Human-AI collaboration for ultrasound diagnosis of thyroid nodules: a clinical trial.
Authors
Affiliations (6)
Affiliations (6)
- Department of Otorhinolaryngology, Head and Neck Surgery and Audiology, Rigshospitalet University Hospital of Copenhagen, 2100, Copenhagen, Denmark. [email protected].
- Department of Otorhinolaryngology, Head and Neck Surgery and Audiology, Rigshospitalet University Hospital of Copenhagen, 2100, Copenhagen, Denmark.

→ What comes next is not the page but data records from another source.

Lemma keeps_play_card_body (play_card_rec : nat -> nat -> M unit) player card :
  (forall p c, keeps N n (play_card_rec p c)) ->
  keeps N n
    (g <- get ;;
     print (LPlayed (name_of g player) (card_at g card)) ;;
     hand' <- list_remove (hand_of g player) card ;;
     modify (fun g => set_hand g player hand') ;;
     modify (fun g => with_pile g (pile g ++ [card])) ;;
     g <- get ;;
     (match List.length (hand_of g player) with
      | 0 => print (LWon (name_of g player)) ;; raise SystemExit
      | 1 => print (LOneLeft (name_of g player))
      | _ => ret tt
      end) ;;
     if jump_in g
     then play_jump_in oracle play_card_rec card
     else play oracle card).
Proof.
  intros Hrec g Hg.
  unfold bind at 1. unfold get at 1. cbv beta iota.
  unfold bind at 1. unfold print at 1, modify at 1. cbv beta iota.
  set (g1 := with_console g _).
  assert (Hg1 : sized N n g1) by exact Hg.
  unfold bind at 1. unfold list_remove at 1.
  change (hand_of g player) with (hand_of g1 player).
  destruct (remove_first (fun y => ref_eq g1 y card) (hand_of g1 player))
    as [hand'|] eqn:Erem; [|intros _; exact Hg1].
  pose proof (sized_move_to_pile g1 player card hand' Hg1 Erem) as Hg2.
  unfold bind at 1. unfold modify at 1. cbv beta iota.
  unfold bind at 1. unfold modify at 1. cbv beta iota.
  set (g2 := with_pile _ _) in *.
  match goal with
  | |- fine N n (?m g2) =>
      assert (Hk : keeps N n m); [|exact (Hk g2 Hg2)]
  end.
  apply keeps_get_bind; intros g0 _.
  apply keeps_bind.
  - destruct (List.length (hand_of g0 player)) as [|[|k]].
    + apply keeps_bind; [apply keeps_print | intros _; apply keeps_raise].
    + apply keeps_print.
    + apply keeps_ret.
  - intros _. destruct (jump_in g0).
    + apply keeps_play_jump_in. exact Hrec.
    + apply keeps_play.
Qed.
(** * cronch: Sentinel-2 tiles binned into H3 hexagons

    A shallow embedding of [h3ingest.py].  The script is one function,
    [process_one_item], which walks the [BAND_GROUPS] table for one STAC
    item, and [main], which fetches the catalog and calls it.

    Conventions of the embedding.
    - A Python [float] is a binary64 value: Rocq's primitive [float].
    - A Python [int] is a [Z].
    - A raised exception is a value [Raise e] of the [result] type; the
      effects of the script (lines printed, parquet files written, the
      debugger entered) are appended to an explicit trace.
    - What the script delegates to its libraries (odc-stac, h3, geopandas,
      pyproj, the libm [pow], the [float] constructor) is taken as a
      parameter of a Section.
    - The raster samples are the integer digital numbers of the Sentinel-2
      product (the script's docstring prints them).  pandas turns them into
      binary64 values and sums each group with a compensated (Kahan) sum, in
      the order of the rows; the mean is that sum over the group's size.
    - An effect completes or raises as the outside decides: a write can fail,
      a debugger session can be quit. *)

From Stdlib Require Import ZArith QArith Qabs List String Ascii Bool Lia.
From Stdlib Require Import Permutation Sorted OrdersEx RelationClasses.
From Stdlib Require Import PrimFloat FloatOps SpecFloat FloatAxioms.
Import ListNotations.

Set Implicit Arguments.
Local Open Scope string_scope.
Local Open Scope Z_scope.

(** ** Exceptions and the error monad *)

Record exn : Type := mk_exn { exn_class : string; exn_msg : string }.

Inductive result (A : Type) : Type :=
| Ok (a : A)
| Raise (e : exn).
Arguments Ok {A} a.
Arguments Raise {A} e.

Definition bind {A B : Type} (r : result A) (k : A -> result B) : result B :=
  match r with
  | Ok a => k a
  | Raise e => Raise e
  end.

Declare Scope py_scope.
Delimit Scope py_scope with py.
Notation "x <- c ;; k" := (bind c (fun x => k))
  (at level 100, c at next level, right associativity) : py_scope.
Notation "c ;;; k" := (bind c (fun _ => k))
  (at level 100, right associativity) : py_scope.

Definition AssertionError (msg : string) : exn := mk_exn "AssertionError" msg.
Definition ZeroDivisionError : exn := mk_exn "ZeroDivisionError" "float division by zero".
Definition OverflowError (msg : string) : exn := mk_exn "OverflowError" msg.
Definition IndexError : exn := mk_exn "IndexError" "list index out of range".

(** [assert b, msg], as the interpreter runs it without [-O]. *)
Definition py_assert (b : bool) (msg : string) : result unit :=
  if b then Ok tt else Raise (AssertionError msg).

(** ** Python numbers *)

(** [BAND_GROUPS] holds both an [int] zoom (12) and a [float] one (11.0). *)
Inductive pynum : Type :=
| PyInt (n : Z)
| PyFloat (x : float).

(** The binary64 value nearest to an integer, in the specification's terms. *)
Definition bnZ (c : Z) : spec_float := binary_normalize prec emax c 0 false.

(** [int] to [float], as a true division converts its integer operand:
    round to nearest even, [OverflowError] beyond the binary64 range. *)
Definition float_of_Z (n : Z) : float :=
  SF2Prim (binary_normalize prec emax n 0 false).

Definition py_float_of_int (n : Z) : result float :=
  let f := float_of_Z n in
  if is_infinity f
  then Raise (OverflowError "int too large to convert to float")
  else Ok f.

(** [a / b] on floats: Python checks the divisor, then divides in binary64. *)
Definition py_truediv (a b : float) : result float :=
  if PrimFloat.eqb b 0%float then Raise ZeroDivisionError
  else Ok (PrimFloat.div a b).

(** [a / n] with an [int] divisor. *)
Definition py_truediv_int (a : float) (n : Z) : result float :=
  (b <- py_float_of_int n ;; py_truediv a b)%py.

(** [xs[i]] on a list. *)
Definition py_index {A : Type} (xs : list A) (i : nat) : result A :=
  match nth_error xs i with
  | Some x => Ok x
  | None => Raise IndexError
  end.

(** ** [str.split()] with no argument: maximal runs of non-whitespace *)

Definition is_space (c : ascii) : bool :=
  let n := N_of_ascii c in
  ((9 <=? n) && (n <=? 13) || (28 <=? n) && (n <=? 32))%N.

Fixpoint split_from (cur : string) (s : string) : list string :=
  match s with
  | EmptyString =>
      match cur with EmptyString => [] | _ => [cur] end
  | String c rest =>
      if is_space c
      then match cur with
           | EmptyString => split_from EmptyString rest
           | _ => cur :: split_from EmptyString rest
           end
      else split_from (cur ++ String c EmptyString) rest
  end.

Definition split (s : string) : list string := split_from EmptyString s.

(** ** The narrowing [astype("int16")] *)

(** The integer part of a binary64 value, read off its mantissa and
    exponent; [None] for infinities and NaN. *)
Definition trunc_sf (x : spec_float) : option Z :=
  match x with
  | S754_zero _ => Some 0
  | S754_finite s m e =>
      Some (cond_Zopp s (if 0 <=? e then Zpos m * 2 ^ e
                         else Z.shiftr (Zpos m) (- e)))
  | S754_infinity _ | S754_nan => None
  end.

(** numpy narrows with a C cast.  On the x86-64 builds that is the
    truncating conversion to a 32-bit integer (which answers [-2^31] for what
    it cannot represent), of which the low 16 bits are kept. *)
Definition double_to_int32 (x : float) : Z :=
  match trunc_sf (Prim2SF x) with
  | Some t => if (- 2 ^ 31 <=? t) && (t <? 2 ^ 31) then t else - 2 ^ 31
  | None => - 2 ^ 31
  end.

Definition wrap16 (n : Z) : Z := (n + 32768) mod 65536 - 32768.

Definition astype_int16 (x : float) : Z := wrap16 (double_to_int32 x).

(** The rational a finite binary64 value stands for. *)
Definition Q_of_sf (x : spec_float) : option Q :=
  match x with
  | S754_zero _ => Some (0 # 1)
  | S754_finite s m e =>
      Some (if 0 <=? e then (cond_Zopp s (Zpos m * 2 ^ e) # 1)
            else (cond_Zopp s (Zpos m) # Z.to_pos (2 ^ (- e))))
  | S754_infinity _ | S754_nan => None
  end.

(** Truncation toward zero of a rational: the quotient that rounds toward
    zero. *)
Definition Qtrunc (q : Q) : Z := Z.quot (Qnum q) (Zpos (Qden q)).

(** ** [groupby([hex_col, "band"])["value"].mean()] *)

(** A group key is the pair (cell identifier, band).  pandas sorts the group
    keys, so the groups are kept in an association list ordered by key. *)
Definition key : Type := (string * string)%type.

Definition key_compare (a b : key) : comparison :=
  match String_as_OT.compare (fst a) (fst b) with
  | Eq => String_as_OT.compare (snd a) (snd b)
  | c => c
  end.

Definition key_lt (a b : key) : Prop := key_compare a b = Lt.

(** What pandas' [group_mean] keeps for one group: the running sum, the
    compensation of the Kahan summation, the number of observations. *)
Record stats : Type := {
  sumx : float;
  compensation : float;
  nobs : Z
}.

Definition no_stats : stats :=
  {| sumx := 0%float; compensation := 0%float; nobs := 0 |}.

(** One sample more: the sample becomes a binary64 value;
    [y = val - compensation; t = sumx + y; compensation = t - sumx - y]
    (reset to 0 when it is NaN); [sumx = t]. *)
Definition kahan_add (a : stats) (v : Z) : stats :=
  let val := float_of_Z v in
  let y := PrimFloat.sub val (compensation a) in
  let t := PrimFloat.add (sumx a) y in
  let c := PrimFloat.sub (PrimFloat.sub t (sumx a)) y in
  {| sumx := t;
     compensation := if PrimFloat.eqb c c then c else 0%float;
     nobs := nobs a + 1 |}.

Definition observe (o : option stats) (v : Z) : stats :=
  match o with
  | None => kahan_add no_stats v
  | Some a => kahan_add a v
  end.

Fixpoint upsert (k : key) (v : Z) (acc : list (key * stats)) : list (key * stats) :=
  match acc with
  | [] => [(k, observe None v)]
  | (k', a) :: rest =>
      match key_compare k k' with
      | Lt => (k, observe None v) :: (k', a) :: rest
      | Eq => (k', observe (Some a) v) :: rest
      | Gt => (k', a) :: upsert k v rest
      end
  end.

Fixpoint find_key (k : key) (acc : list (key * stats)) : option stats :=
  match acc with
  | [] => None
  | (k', a) :: rest =>
      match key_compare k k' with
      | Eq => Some a
      | _ => find_key k rest
      end
  end.

(** Exact equality of two (cell, band) pairs. *)
Definition key_eqb (a b : key) : bool :=
  String.eqb (fst a) (fst b) && String.eqb (snd a) (snd b).

Definition groupby_sum {A : Type} (key_of : A -> key) (value_of : A -> Z)
    (rows : list A) : list (key * stats) :=
  fold_left (fun acc r => upsert (key_of r) (value_of r) acc) rows [].

(** The table of groups is kept in strictly increasing order of key. *)
Definition ordered (acc : list (key * stats)) : Prop :=
  StronglySorted key_lt (map fst acc).

(** Absorbing the samples of a group, one at a time. *)
Definition absorb (o : option stats) (vs : list Z) : option stats :=
  fold_left (fun o v => Some (observe o v)) vs o.

(** The mean of a group: its sum over its size, in binary64. *)
Definition mean_of (a : stats) : float :=
  PrimFloat.div (sumx a) (float_of_Z (nobs a)).

(** The statistics of a group of samples, taken in order; an empty group has
    none. *)
Definition stats_of (vs : list Z) : option stats :=
  match vs with
  | [] => None
  | _ => Some (fold_left kahan_add vs no_stats)
  end.

(** The arithmetic mean of a list of integer samples as the script gets it
    from pandas: the compensated binary64 sum of the samples in order, over
    their number. *)
Definition arithmetic_mean (vs : list Z) : float :=
  mean_of (fold_left kahan_add vs no_stats).

(** The exact sum of the samples, and the arithmetic mean as the
    specification words it: that sum over the number of samples, as one
    binary64 division. *)
Definition sum_Z (vs : list Z) : Z := fold_right Z.add 0 vs.

Definition exact_mean (vs : list Z) : float :=
  PrimFloat.div (float_of_Z (sum_Z vs)) (float_of_Z (Z.of_nat (List.length vs))).

(** The samples of the group [k]: the values of the rows whose key is
    exactly [k], in the order of the rows. *)
Definition group_values {A : Type} (key_of : A -> key) (value_of : A -> Z)
    (k : key) (rows : list A) : list Z :=
  map value_of (filter (fun r => key_eqb (key_of r) k) rows).

(** ** The data the script handles *)

Record band_info : Type := {
  resolution : float;
  zoom : pynum;
  bands : list string
}.

Definition BAND_GROUPS : list (string * band_info) :=
  [ ("vis_nir",
     {| resolution := 10.0%float; zoom := PyInt 12;
        bands := ["B02"; "B03"; "B04"; "B08"] |});
    ("swir_rededge",
     {| resolution := 20.0%float; zoom := PyFloat 11.0%float;
        bands := ["B05"; "B06"; "B07"; "B11"; "B12"] |}) ].

(** One pixel of the loaded cube, as a row of [data.to_dataframe()]: its
    projected coordinates and one column per band. *)
Record Pixel : Type := {
  px_y : float;
  px_x : float;
  px_values : list (string * Z)
}.

(** What [odc.stac.load] returns, as far as the script reads it. *)
Record Dataset : Type := {
  GeoTransform : string;     (* data.spatial_ref.GeoTransform *)
  crs_wkt : string;          (* data.spatial_ref.crs_wkt *)
  sizes_x : Z;               (* data.sizes["x"] *)
  sizes_y : Z;               (* data.sizes["y"] *)
  pixels : list Pixel
}.

(** A row of the long data frame, after [stack], [reset_index], the drops and
    the rename; [row_geometry] is the point column ((x, y), that is
    (longitude, latitude) once in EPSG:4326). *)
Record Row : Type := {
  row_y : float;
  row_x : float;
  row_band : string;
  row_value : Z;
  row_geometry : float * float
}.

(** A row of the aggregated frame: the three columns written to parquet. *)
Record HexRow : Type := {
  hex : string;
  band : string;
  value : Z
}.

Definition hex_key (r : HexRow) : key := (hex r, band r).

(** The aggregated frame; the name of its first column is
    ['hex' + str(hex_level)], kept as the level it is built from. *)
Record Frame : Type := {
  hex_col : pynum;
  records : list HexRow
}.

- Institute of Clinical Medicine, Faculty of Health and Medical Sciences, University of Copenhagen, Blegdamsvej 3, 2200, Copenhagen, Denmark.
- Department of Otorhinolaryngology, Head and Neck Surgery, Zealand University Hospital, 4600, Køge, Denmark.
- Copenhagen Academy of Medical Education and Simulation (CAMES), Rigshospitalet University Hospital of Copenhagen, 2100, Copenhagen, Denmark.
- Department of Obstetrics, Juliane Marie Centre, Rigshospitalet University Hospital of Copenhagen, 2100, Copenhagen, Denmark.
Abstract
This clinical trial examined how the articifial intelligence (AI)-based diagnostics system S-Detect for Thyroid influences the ultrasound diagnostic work-up of thyroid ultrasound (US) performed by different US users in clinical practice and how different US users influences the diagnostic accuracy of S-Detect. We conducted a clinical trial with 20 participants, including medical students, US novice physicians, and US experienced physicians. Five patients with thyroid nodules (one malignant and four benign) volunteered to undergo a thyroid US scan performed by all 20 participants using the same US systems with S-Detect installed. Participants performed a focused thyroid US on each patient case and made a nodule classification according to the European Thyroid Imaging Reporting And Data System (EU-TIRADS). They then performed a S-Detect analysis of the same nodule and were asked to re-evaluate their EU-TIRADS reporting. From the EU-TIRADS assessments by participants, we derived a biopsy recommendation outcome of whether fine needle aspiration biopsy (FNAB) was recommended. The mean diagnostic accuracy for S-Detect was 71.3% (range 40-100%) among all participants, with no significant difference between the groups (p = 0.31). The accuracy of our biopsy recommendation outcome was 69.8% before and 69.2% after AI for all participants (p = 0.75). In this trial, we did not find S-Detect to improve the thyroid diagnostic work-up in clinical practice among novice and intermediate ultrasound operators. However, the operator had a substantial impact on the AI-generated ultrasound diagnosis, with a variation in diagnostic accuracy from 40 to 100%, despite the same patients and ultrasound machines being used in the trial.